From the entries below, copy exactly the lines from the one that contains "else (sim_fail false (- o) k, -1)." through the one that contains "else (sim_error EIO k, -1, [])", both included, and only those.
───── Dataset records ─────
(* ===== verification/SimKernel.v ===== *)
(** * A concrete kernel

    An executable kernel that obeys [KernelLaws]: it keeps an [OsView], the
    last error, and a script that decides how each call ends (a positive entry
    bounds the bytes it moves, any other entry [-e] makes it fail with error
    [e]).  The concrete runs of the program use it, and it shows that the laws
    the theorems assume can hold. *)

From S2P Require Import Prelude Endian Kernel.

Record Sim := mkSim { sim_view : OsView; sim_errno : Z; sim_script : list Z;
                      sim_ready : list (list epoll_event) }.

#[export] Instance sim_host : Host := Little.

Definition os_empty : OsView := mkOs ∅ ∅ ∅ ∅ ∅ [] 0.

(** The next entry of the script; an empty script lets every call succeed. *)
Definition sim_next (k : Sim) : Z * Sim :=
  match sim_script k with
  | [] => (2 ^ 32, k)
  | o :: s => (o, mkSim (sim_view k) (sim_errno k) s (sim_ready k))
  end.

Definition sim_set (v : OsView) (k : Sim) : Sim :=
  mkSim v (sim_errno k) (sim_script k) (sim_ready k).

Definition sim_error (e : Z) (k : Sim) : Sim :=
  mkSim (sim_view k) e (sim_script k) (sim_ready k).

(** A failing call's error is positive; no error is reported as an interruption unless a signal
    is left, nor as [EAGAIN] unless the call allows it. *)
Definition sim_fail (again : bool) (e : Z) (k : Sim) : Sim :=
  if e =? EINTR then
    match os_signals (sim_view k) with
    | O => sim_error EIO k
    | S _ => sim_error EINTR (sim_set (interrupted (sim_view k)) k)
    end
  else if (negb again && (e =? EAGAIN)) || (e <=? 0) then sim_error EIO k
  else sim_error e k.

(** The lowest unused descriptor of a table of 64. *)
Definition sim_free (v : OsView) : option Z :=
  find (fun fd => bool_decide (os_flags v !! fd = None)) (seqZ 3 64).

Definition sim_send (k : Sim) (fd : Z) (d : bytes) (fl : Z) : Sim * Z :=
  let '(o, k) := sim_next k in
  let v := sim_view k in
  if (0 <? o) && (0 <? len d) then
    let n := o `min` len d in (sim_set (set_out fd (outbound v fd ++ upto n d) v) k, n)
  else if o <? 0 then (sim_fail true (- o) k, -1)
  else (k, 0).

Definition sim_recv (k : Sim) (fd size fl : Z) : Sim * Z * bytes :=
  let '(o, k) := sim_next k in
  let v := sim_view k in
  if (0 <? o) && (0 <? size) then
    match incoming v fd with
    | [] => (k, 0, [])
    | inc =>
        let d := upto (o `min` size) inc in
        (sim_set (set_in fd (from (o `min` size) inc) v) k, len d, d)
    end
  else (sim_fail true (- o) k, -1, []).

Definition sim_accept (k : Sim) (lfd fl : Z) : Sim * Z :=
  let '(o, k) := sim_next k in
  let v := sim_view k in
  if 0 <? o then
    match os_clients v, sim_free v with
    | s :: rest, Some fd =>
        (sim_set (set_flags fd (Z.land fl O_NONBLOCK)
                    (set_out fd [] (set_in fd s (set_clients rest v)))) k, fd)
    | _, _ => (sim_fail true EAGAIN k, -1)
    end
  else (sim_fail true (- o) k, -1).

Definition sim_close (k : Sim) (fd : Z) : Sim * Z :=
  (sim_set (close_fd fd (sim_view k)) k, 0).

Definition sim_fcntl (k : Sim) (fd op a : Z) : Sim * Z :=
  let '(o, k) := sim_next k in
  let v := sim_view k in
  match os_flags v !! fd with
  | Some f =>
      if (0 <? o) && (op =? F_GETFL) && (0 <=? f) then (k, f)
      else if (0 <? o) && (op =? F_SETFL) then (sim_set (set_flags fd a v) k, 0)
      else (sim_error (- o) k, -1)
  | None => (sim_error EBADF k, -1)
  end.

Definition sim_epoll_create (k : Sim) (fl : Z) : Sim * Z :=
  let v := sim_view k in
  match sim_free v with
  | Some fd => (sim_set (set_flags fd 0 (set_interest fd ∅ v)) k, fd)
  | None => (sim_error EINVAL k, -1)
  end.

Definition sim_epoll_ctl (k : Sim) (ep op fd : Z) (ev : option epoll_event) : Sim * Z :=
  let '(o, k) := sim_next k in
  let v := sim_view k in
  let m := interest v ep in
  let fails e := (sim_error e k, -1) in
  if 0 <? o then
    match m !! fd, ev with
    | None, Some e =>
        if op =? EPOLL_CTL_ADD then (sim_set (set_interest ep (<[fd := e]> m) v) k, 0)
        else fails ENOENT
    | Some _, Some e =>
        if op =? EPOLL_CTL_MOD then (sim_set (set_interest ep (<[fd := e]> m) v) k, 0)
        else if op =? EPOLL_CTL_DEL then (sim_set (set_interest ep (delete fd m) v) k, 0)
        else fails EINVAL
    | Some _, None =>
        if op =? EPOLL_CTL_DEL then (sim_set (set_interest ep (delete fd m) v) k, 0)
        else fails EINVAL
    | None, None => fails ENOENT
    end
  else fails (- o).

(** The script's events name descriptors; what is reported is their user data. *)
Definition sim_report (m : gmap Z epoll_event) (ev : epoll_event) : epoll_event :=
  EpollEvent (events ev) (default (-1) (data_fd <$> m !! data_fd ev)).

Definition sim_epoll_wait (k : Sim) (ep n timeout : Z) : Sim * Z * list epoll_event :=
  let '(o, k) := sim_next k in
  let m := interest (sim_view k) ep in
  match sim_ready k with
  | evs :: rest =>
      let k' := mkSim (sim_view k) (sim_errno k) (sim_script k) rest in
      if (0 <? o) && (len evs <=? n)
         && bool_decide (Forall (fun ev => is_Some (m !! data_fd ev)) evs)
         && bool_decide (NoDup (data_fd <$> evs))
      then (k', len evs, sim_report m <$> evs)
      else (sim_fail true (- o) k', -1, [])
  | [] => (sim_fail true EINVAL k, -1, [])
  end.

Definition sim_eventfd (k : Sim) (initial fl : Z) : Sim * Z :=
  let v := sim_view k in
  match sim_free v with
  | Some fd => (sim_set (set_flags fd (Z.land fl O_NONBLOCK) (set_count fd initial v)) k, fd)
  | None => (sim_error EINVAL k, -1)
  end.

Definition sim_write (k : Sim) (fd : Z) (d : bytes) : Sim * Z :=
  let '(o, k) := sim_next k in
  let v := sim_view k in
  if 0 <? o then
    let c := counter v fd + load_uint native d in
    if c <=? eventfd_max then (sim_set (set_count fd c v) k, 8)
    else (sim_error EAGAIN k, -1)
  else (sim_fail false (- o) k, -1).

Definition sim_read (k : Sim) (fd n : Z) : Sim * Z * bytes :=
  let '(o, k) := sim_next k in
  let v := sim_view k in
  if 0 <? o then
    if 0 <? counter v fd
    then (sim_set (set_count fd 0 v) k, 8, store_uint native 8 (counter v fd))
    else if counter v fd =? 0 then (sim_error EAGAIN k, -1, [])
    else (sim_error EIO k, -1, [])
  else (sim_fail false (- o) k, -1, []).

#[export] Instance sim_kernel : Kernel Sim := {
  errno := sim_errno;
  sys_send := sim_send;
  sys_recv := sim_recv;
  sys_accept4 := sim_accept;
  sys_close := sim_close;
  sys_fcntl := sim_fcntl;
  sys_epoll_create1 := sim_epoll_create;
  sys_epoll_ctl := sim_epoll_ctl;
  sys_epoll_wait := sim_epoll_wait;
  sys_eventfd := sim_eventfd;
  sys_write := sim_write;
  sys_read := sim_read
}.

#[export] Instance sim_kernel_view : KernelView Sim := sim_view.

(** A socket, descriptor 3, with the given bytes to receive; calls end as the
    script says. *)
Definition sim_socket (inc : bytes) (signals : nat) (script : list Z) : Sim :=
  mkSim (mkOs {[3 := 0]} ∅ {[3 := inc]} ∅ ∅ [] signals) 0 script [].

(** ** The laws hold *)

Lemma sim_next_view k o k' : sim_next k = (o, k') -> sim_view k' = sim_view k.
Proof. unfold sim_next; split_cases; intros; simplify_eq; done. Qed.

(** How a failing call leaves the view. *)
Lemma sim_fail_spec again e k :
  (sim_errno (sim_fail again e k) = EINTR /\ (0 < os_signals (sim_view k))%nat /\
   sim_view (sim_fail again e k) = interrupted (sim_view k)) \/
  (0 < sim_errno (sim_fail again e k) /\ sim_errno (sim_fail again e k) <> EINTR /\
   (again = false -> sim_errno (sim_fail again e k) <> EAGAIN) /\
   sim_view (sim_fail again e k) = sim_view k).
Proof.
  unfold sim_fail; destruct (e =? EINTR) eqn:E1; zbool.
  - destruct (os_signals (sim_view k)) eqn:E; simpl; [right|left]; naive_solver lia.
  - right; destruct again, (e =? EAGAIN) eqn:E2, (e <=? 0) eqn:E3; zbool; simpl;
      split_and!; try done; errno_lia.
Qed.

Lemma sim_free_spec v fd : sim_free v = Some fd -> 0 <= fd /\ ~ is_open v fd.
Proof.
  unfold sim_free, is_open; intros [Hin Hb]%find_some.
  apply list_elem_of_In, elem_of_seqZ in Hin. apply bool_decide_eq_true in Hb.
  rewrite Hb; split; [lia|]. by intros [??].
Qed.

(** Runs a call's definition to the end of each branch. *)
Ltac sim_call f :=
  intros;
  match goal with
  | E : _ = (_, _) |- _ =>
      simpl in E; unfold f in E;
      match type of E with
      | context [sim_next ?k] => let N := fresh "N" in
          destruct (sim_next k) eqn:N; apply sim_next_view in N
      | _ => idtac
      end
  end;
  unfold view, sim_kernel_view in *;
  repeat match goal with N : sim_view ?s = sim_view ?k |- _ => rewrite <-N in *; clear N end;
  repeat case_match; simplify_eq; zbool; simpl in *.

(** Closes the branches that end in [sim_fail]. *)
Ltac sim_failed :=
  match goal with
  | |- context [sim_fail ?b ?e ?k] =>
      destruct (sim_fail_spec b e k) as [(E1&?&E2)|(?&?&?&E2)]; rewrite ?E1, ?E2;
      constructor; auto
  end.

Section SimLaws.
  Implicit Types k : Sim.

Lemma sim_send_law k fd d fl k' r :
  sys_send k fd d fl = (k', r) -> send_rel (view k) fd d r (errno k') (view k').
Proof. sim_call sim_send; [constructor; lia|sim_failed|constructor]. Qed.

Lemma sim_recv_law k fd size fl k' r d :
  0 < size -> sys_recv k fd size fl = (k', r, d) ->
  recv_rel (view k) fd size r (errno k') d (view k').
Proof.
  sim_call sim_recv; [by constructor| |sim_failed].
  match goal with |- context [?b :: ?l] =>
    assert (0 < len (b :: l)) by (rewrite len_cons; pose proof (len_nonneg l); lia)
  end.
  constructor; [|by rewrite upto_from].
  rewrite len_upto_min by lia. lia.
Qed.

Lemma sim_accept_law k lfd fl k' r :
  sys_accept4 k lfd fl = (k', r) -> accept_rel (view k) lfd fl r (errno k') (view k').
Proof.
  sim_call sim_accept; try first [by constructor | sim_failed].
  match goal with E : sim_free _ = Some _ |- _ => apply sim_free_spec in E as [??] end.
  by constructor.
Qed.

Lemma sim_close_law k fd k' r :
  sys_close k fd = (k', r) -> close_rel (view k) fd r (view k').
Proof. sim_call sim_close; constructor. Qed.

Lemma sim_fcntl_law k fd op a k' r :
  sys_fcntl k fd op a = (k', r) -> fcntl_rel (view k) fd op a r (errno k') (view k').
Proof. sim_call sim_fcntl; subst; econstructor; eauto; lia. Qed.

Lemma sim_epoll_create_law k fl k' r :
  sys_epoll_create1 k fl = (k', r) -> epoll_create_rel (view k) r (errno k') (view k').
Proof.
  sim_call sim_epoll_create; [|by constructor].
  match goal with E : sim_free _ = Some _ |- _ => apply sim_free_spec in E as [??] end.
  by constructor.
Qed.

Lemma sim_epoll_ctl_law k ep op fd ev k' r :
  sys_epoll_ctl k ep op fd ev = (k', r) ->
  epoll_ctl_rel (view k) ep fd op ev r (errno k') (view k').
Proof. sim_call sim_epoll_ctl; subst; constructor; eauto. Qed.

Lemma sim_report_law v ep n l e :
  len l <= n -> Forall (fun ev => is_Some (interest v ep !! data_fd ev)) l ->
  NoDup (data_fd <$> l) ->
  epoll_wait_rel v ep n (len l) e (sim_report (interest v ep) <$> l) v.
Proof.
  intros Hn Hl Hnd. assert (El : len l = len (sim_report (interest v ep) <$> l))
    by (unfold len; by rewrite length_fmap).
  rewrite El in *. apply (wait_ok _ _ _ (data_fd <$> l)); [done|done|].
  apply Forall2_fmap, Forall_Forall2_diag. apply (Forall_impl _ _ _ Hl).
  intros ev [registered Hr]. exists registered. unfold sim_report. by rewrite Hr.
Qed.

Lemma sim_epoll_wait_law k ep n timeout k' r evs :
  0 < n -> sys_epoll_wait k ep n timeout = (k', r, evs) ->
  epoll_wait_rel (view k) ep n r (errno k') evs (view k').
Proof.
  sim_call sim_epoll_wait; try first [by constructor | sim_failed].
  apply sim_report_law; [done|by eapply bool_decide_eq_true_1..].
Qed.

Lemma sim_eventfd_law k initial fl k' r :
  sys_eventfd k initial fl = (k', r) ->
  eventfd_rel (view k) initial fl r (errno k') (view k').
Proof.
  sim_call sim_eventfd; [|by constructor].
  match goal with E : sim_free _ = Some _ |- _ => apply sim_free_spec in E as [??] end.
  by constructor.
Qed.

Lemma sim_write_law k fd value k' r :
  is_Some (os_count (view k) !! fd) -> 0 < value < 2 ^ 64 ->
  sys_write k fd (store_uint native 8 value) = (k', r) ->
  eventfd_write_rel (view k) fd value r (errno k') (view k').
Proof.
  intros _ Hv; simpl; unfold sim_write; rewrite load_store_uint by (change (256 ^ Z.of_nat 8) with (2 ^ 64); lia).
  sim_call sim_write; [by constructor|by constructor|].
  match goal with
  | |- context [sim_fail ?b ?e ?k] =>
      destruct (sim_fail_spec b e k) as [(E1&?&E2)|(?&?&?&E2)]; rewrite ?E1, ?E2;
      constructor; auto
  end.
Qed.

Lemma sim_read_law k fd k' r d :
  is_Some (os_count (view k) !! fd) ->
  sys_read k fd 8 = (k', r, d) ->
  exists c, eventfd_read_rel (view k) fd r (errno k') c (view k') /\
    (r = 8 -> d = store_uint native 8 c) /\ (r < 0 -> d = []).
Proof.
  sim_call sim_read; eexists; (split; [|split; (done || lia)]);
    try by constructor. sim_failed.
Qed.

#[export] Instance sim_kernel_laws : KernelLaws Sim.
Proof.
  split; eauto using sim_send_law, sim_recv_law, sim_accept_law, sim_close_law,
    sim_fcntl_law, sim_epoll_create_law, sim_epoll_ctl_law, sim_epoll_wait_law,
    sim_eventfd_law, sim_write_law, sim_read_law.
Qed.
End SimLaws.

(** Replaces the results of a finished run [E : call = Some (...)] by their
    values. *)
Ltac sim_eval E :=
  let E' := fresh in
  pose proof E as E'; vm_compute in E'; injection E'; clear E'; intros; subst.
─────
» **Response**:
  else (sim_fail false (- o) k, -1).

Definition sim_read (k : Sim) (fd n : Z) : Sim * Z * bytes :=
  let '(o, k) := sim_next k in
  let v := sim_view k in
  if 0 <? o then
    if 0 <? counter v fd
    then (sim_set (set_count fd 0 v) k, 8, store_uint native 8 (counter v fd))
    else if counter v fd =? 0 then (sim_error EAGAIN k, -1, [])
    else (sim_error EIO k, -1, [])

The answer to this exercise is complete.